● **What to work on**
I would like every line of the records below that contains the word "intent" copied.

● **Data to use**
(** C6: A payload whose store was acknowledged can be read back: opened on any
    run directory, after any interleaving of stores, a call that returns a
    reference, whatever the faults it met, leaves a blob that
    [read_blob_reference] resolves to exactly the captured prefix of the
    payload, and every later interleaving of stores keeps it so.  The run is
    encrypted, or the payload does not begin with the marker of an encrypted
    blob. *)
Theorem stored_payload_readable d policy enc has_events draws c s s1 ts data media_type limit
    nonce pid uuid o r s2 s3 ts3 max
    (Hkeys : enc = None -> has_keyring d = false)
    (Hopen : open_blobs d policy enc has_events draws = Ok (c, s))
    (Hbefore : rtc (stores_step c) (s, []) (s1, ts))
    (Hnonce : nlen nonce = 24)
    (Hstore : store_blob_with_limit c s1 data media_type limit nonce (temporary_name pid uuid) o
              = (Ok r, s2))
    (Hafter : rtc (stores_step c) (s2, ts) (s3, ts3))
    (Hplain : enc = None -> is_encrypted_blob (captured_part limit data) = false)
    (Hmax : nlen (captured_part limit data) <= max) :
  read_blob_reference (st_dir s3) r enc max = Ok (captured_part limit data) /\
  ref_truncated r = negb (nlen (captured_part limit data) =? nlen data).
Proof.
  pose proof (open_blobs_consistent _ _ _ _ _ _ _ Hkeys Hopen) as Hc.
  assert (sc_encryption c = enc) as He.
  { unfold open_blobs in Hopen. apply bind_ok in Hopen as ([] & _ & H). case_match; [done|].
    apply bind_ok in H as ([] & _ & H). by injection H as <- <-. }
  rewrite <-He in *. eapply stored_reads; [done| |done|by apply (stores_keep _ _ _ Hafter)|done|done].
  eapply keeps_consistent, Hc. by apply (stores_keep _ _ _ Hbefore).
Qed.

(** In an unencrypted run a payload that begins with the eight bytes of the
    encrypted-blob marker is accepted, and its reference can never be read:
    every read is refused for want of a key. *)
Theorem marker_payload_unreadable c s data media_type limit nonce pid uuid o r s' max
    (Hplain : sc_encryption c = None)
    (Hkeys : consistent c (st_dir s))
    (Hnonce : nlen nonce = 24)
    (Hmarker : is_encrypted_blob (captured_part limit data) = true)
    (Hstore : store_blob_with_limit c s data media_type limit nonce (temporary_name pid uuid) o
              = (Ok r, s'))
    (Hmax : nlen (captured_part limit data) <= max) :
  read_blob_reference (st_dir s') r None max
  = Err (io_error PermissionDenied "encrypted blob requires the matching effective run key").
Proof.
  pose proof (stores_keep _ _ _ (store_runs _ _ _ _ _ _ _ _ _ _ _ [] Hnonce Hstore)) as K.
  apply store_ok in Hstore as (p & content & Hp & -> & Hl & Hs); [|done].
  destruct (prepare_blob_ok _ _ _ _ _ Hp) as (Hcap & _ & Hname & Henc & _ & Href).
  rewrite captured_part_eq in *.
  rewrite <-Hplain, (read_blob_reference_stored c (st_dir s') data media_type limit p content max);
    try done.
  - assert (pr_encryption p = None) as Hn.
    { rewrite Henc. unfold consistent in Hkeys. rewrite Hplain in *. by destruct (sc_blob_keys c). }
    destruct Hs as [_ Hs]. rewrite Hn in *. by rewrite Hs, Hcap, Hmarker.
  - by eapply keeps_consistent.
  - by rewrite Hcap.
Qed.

--

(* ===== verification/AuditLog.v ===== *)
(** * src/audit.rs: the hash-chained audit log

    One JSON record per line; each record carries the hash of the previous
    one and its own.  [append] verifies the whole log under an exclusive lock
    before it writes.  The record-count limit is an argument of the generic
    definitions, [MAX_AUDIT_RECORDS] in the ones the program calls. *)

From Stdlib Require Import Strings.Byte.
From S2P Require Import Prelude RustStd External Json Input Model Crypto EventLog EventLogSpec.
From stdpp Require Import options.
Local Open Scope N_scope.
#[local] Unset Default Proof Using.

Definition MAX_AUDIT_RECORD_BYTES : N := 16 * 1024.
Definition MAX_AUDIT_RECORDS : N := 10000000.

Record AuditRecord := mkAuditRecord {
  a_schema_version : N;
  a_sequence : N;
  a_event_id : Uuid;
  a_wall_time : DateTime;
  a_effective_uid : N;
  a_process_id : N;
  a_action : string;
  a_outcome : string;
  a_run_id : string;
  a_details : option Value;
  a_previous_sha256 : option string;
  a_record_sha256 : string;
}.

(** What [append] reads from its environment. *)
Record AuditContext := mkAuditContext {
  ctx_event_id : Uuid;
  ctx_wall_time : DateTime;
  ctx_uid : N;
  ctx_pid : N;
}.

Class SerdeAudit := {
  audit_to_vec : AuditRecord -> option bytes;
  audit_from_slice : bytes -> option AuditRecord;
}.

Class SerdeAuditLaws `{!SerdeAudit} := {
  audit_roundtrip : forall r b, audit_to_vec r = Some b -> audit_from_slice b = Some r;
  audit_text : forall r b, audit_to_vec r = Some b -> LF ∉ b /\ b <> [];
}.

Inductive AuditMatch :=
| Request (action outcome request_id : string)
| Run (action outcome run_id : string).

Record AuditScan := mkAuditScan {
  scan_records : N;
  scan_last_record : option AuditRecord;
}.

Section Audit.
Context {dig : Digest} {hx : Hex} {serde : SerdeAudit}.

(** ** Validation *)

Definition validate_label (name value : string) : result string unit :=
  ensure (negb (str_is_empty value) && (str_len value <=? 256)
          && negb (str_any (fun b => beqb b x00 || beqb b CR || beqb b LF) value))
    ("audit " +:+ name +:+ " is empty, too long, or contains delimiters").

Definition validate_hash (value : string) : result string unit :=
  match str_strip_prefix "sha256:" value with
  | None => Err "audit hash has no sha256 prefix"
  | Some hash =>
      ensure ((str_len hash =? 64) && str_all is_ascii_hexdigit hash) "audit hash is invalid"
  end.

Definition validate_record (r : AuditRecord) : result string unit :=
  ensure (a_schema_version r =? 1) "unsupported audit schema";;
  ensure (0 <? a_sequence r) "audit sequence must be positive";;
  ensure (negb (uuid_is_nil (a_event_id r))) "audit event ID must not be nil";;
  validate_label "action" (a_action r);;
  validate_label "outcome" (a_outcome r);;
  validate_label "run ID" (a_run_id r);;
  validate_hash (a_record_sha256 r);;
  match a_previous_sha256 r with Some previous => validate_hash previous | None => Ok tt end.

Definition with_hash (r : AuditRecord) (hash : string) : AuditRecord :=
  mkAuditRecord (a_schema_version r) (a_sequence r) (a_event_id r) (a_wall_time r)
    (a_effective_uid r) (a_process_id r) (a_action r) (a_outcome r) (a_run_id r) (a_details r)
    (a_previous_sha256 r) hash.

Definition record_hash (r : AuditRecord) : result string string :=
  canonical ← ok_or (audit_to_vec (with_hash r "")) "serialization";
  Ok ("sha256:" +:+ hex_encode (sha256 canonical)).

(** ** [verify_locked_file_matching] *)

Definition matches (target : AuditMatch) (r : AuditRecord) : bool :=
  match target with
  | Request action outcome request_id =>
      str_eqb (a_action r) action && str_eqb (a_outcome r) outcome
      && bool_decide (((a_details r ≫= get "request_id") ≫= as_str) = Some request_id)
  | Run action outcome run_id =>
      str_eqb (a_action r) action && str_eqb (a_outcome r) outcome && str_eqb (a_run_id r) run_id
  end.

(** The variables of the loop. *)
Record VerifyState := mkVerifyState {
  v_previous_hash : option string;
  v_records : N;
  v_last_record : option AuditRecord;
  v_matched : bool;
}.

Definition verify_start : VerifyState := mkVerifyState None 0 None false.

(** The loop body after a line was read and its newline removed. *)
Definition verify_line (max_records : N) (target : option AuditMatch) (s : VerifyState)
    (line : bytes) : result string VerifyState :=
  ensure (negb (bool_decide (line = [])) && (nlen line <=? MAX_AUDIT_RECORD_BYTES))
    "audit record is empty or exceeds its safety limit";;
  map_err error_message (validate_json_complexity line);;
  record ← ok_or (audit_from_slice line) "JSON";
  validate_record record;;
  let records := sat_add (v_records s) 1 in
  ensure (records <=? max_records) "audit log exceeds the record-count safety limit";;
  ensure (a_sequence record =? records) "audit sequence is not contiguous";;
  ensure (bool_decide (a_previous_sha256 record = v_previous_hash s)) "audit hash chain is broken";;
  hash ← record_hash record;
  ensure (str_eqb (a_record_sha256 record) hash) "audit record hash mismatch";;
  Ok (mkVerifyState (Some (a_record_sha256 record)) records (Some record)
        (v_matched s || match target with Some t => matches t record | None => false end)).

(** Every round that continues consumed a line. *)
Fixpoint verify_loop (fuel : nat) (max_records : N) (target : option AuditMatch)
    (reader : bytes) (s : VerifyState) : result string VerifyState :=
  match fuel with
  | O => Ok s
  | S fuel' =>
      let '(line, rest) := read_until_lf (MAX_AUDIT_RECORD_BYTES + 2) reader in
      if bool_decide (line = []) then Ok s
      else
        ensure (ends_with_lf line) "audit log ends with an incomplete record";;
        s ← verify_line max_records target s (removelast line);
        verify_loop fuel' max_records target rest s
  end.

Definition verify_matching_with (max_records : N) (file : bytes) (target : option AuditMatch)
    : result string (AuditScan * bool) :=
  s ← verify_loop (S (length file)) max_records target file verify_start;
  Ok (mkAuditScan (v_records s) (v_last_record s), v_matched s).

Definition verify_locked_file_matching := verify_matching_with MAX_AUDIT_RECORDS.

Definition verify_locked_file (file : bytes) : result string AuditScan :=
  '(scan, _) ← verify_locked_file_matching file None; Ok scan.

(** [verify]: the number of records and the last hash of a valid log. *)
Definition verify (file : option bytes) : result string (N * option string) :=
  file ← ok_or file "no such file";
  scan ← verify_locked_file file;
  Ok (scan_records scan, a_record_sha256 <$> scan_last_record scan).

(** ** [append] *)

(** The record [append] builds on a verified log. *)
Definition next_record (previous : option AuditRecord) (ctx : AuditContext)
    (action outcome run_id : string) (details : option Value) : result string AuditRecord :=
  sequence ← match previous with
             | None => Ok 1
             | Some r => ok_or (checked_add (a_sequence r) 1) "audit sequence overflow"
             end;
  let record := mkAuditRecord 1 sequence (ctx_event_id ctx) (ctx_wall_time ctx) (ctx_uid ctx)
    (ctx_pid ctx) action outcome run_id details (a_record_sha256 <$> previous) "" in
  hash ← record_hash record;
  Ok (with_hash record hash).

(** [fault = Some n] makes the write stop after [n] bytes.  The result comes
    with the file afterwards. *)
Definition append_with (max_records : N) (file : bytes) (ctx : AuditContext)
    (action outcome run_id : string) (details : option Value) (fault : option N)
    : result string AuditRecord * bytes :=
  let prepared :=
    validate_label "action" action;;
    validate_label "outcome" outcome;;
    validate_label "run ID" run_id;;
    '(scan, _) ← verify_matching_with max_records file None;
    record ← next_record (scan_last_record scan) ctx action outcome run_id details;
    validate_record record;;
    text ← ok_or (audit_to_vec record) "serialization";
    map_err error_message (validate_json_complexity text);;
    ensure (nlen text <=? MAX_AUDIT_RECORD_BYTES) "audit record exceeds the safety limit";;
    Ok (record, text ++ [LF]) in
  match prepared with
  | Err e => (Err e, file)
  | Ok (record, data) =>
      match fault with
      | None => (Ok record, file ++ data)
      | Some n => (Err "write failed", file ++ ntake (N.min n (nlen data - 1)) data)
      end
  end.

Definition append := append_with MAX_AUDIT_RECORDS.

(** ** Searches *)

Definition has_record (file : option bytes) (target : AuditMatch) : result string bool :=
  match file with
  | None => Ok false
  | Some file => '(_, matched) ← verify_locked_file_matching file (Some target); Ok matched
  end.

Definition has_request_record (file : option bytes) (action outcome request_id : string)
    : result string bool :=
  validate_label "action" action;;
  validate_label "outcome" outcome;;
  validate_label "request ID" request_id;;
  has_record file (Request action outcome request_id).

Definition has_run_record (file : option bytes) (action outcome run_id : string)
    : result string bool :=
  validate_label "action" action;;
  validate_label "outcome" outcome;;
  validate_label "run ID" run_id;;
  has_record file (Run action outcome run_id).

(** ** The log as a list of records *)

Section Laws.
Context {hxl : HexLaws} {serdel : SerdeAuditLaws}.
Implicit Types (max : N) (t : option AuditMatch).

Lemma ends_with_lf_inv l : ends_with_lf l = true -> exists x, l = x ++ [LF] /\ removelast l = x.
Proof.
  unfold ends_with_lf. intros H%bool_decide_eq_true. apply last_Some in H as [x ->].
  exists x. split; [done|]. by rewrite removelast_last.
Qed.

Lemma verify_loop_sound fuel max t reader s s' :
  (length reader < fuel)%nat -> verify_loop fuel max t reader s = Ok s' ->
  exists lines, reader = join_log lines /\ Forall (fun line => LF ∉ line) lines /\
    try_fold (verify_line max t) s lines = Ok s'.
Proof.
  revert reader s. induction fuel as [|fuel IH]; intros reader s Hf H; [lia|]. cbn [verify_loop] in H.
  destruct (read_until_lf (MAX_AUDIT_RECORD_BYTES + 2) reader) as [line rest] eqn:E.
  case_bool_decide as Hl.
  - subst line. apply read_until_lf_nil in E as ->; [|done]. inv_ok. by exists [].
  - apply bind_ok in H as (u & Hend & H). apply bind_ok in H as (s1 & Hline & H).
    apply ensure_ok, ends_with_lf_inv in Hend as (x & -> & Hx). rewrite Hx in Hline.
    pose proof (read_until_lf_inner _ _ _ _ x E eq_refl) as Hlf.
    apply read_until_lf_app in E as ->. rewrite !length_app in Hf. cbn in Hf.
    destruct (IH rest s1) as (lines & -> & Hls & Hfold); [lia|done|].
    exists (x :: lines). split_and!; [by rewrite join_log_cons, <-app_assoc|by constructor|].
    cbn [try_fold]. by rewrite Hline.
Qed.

...

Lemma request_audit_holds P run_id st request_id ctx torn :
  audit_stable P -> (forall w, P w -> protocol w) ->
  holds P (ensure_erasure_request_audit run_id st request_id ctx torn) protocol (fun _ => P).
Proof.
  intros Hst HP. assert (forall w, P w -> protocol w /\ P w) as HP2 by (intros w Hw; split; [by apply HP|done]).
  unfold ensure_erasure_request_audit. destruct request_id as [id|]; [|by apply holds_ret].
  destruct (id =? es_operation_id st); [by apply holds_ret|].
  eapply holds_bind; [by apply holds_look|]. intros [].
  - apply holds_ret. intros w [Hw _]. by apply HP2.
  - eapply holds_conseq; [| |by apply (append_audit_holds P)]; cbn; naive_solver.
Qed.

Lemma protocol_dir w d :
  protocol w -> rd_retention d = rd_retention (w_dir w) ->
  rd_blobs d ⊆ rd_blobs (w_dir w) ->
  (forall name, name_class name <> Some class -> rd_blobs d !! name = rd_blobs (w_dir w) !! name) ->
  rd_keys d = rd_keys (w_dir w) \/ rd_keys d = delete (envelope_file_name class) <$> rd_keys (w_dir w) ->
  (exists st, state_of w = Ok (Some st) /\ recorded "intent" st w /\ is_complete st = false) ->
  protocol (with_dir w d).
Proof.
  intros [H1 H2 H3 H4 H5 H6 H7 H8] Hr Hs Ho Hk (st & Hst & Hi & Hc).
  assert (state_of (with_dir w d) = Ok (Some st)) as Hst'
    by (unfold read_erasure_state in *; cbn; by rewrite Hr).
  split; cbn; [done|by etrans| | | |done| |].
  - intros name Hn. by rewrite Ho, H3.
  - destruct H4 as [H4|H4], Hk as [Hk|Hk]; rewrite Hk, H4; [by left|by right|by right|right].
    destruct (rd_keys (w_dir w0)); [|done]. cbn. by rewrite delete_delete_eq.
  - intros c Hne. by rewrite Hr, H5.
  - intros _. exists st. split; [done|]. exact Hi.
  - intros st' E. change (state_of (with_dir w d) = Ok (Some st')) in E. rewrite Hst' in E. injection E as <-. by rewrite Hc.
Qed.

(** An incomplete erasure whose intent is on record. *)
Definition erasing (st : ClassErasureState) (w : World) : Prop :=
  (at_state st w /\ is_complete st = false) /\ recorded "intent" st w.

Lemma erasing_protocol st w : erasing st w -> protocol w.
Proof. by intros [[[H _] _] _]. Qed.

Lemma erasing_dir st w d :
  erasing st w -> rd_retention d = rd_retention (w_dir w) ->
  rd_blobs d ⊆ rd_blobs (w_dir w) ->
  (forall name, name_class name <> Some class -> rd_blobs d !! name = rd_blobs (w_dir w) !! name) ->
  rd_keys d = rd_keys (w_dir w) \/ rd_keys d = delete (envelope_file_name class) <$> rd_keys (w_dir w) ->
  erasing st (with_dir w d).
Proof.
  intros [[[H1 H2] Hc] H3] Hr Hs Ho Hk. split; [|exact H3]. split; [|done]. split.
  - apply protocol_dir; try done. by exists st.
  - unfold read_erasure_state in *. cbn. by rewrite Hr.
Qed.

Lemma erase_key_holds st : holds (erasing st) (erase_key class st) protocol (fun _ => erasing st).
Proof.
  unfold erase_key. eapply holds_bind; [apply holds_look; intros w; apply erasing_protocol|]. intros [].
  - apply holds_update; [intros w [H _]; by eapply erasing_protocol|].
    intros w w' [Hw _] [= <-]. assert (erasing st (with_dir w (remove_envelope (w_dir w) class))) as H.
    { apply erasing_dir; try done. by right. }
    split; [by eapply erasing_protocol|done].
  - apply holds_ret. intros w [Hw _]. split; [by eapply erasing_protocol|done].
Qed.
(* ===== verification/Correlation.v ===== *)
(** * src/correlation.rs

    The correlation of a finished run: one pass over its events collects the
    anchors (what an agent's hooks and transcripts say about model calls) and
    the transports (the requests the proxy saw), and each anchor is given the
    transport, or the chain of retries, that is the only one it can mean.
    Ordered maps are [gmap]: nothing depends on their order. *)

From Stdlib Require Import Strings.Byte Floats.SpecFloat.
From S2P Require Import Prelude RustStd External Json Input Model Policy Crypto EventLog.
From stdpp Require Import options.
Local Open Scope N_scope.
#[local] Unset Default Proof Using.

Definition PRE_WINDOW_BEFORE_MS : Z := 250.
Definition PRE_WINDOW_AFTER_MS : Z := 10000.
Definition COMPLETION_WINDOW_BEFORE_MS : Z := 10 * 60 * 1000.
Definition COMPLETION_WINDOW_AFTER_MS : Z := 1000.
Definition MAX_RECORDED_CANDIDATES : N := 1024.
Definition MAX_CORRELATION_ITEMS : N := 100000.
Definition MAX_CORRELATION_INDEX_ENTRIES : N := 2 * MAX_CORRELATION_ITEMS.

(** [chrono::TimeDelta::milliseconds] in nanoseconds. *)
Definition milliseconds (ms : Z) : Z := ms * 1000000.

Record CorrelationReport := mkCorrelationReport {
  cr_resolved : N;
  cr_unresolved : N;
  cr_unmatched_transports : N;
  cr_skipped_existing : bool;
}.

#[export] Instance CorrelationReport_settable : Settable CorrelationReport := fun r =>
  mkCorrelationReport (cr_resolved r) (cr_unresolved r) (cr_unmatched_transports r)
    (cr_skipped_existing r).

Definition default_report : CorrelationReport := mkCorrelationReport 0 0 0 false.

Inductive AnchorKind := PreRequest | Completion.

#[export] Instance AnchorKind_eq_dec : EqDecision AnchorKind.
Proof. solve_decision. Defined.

● **Solution**
  (exists st, state_of w = Ok (Some st) /\ recorded "intent" st w /\ is_complete st = false) ->
(** An incomplete erasure whose intent is on record. *)
  (at_state st w /\ is_complete st = false) /\ recorded "intent" st w.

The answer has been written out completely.